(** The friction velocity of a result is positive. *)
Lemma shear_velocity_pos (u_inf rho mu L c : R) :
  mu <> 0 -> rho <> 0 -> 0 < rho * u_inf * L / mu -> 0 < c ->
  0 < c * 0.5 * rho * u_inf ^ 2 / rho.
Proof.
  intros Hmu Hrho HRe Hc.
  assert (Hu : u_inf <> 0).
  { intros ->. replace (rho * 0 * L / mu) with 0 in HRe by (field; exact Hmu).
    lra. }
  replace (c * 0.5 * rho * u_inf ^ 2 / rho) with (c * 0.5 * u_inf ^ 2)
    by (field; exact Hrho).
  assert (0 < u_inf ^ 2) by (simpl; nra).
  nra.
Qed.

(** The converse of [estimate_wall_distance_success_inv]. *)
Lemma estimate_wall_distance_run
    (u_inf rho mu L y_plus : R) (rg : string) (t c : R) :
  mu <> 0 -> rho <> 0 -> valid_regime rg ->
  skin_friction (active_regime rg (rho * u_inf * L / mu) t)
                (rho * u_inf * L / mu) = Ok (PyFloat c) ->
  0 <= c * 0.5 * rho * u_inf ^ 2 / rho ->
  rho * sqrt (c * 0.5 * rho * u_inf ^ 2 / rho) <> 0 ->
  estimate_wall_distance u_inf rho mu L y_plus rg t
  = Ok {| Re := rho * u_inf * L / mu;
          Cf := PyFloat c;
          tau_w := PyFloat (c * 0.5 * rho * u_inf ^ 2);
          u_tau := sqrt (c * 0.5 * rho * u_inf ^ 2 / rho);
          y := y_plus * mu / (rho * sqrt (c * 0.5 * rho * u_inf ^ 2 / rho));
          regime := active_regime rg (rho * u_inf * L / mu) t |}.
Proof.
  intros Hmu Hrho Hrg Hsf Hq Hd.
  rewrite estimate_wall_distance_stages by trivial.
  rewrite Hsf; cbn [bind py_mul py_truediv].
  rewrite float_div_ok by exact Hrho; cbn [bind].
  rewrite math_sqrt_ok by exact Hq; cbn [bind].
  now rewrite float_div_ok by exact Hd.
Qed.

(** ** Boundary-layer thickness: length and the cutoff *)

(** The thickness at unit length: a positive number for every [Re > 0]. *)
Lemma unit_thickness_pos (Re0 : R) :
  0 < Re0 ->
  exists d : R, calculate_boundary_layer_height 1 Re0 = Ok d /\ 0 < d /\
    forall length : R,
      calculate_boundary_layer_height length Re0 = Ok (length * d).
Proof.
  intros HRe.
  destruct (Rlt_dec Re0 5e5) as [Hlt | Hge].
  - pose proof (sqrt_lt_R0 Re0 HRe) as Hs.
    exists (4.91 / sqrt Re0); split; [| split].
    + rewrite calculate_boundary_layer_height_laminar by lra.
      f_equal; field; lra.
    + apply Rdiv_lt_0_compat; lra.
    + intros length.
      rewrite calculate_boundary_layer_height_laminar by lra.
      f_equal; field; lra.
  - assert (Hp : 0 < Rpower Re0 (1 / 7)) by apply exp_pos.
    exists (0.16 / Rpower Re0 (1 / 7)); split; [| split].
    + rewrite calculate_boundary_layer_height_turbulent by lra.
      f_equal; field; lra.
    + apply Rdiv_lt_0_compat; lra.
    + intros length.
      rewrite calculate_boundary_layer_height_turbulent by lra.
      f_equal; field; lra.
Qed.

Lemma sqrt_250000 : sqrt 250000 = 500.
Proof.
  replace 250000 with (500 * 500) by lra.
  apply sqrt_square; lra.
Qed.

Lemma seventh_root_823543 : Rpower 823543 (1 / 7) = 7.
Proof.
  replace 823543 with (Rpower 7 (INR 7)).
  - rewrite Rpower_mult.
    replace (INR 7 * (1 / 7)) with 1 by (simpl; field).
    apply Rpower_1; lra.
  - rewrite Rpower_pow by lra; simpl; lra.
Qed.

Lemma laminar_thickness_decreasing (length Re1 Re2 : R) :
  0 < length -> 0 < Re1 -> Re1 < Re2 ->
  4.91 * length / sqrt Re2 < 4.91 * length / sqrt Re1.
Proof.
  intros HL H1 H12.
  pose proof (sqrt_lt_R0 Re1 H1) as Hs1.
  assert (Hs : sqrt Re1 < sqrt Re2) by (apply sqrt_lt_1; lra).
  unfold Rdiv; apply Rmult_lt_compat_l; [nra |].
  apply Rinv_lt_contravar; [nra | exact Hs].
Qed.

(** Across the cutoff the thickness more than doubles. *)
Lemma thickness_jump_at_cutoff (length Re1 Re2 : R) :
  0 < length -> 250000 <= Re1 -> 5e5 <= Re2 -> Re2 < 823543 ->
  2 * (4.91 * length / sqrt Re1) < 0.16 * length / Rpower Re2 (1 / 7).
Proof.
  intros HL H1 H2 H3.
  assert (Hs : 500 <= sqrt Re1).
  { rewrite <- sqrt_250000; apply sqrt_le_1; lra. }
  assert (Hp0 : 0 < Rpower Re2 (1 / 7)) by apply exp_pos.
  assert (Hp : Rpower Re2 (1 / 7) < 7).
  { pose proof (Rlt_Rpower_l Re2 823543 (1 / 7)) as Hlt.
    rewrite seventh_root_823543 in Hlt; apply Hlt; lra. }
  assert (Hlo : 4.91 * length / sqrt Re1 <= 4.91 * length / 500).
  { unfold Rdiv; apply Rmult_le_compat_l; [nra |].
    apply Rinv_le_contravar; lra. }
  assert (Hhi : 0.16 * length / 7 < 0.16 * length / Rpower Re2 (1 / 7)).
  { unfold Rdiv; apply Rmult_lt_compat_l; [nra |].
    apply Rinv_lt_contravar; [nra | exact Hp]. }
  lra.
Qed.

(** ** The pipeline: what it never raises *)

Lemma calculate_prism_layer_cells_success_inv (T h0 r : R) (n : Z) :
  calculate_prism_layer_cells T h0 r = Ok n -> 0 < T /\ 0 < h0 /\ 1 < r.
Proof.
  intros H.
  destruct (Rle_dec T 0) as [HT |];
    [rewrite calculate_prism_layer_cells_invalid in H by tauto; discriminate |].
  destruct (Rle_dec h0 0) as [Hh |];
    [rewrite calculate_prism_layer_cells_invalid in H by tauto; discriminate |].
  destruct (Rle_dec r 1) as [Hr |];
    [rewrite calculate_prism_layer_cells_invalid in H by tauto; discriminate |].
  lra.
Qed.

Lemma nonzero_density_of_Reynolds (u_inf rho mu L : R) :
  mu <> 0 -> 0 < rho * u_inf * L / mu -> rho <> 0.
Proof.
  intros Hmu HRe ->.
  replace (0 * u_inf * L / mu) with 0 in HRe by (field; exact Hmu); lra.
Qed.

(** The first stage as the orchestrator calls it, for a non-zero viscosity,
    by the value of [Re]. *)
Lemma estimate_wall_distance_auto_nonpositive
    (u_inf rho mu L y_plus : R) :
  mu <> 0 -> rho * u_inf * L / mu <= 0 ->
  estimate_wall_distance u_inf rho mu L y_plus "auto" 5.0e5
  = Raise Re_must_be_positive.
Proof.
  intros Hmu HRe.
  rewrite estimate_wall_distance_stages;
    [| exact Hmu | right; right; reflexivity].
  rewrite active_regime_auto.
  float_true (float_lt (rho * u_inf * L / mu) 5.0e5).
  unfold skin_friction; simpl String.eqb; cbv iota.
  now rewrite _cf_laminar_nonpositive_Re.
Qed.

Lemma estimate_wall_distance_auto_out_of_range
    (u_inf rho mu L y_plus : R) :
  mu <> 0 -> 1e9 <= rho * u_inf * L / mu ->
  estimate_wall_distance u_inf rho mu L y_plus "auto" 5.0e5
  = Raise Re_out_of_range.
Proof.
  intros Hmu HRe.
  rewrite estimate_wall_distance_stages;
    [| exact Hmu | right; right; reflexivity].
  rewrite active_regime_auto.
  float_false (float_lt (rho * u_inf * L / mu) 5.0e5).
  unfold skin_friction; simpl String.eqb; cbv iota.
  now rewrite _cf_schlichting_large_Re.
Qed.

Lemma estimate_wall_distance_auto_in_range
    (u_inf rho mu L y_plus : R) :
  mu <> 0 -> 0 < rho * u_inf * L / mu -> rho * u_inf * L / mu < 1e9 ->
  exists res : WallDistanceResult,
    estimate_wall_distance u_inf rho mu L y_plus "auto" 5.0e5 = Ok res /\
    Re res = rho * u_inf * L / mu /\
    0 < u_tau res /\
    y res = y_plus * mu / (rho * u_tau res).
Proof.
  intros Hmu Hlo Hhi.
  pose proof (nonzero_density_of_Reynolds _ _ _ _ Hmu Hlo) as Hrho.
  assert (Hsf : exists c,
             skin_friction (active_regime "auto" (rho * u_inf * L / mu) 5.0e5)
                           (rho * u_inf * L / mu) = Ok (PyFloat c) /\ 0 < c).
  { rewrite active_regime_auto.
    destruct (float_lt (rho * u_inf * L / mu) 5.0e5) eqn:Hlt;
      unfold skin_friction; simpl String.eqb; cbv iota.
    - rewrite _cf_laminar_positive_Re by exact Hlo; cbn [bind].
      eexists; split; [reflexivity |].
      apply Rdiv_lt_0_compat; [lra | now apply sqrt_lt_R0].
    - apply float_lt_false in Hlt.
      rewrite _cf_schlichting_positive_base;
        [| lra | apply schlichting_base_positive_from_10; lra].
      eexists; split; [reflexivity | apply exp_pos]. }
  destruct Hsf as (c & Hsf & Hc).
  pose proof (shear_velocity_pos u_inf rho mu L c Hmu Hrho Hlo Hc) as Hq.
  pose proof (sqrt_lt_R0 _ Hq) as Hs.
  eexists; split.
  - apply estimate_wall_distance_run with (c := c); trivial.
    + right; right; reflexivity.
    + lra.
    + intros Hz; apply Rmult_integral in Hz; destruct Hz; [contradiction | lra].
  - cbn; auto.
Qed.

┄┄┄┄┄┄┄┄┄┄

Which lines above hold the string "pose"? Please copy all of them.

  - pose proof (sqrt_lt_R0 Re0 HRe) as Hs.
  pose proof (sqrt_lt_R0 Re1 H1) as Hs1.
  { pose proof (Rlt_Rpower_l Re2 823543 (1 / 7)) as Hlt.
  pose proof (nonzero_density_of_Reynolds _ _ _ _ Hmu Hlo) as Hrho.
  pose proof (shear_velocity_pos u_inf rho mu L c Hmu Hrho Hlo Hc) as Hq.
  pose proof (sqrt_lt_R0 _ Hq) as Hs.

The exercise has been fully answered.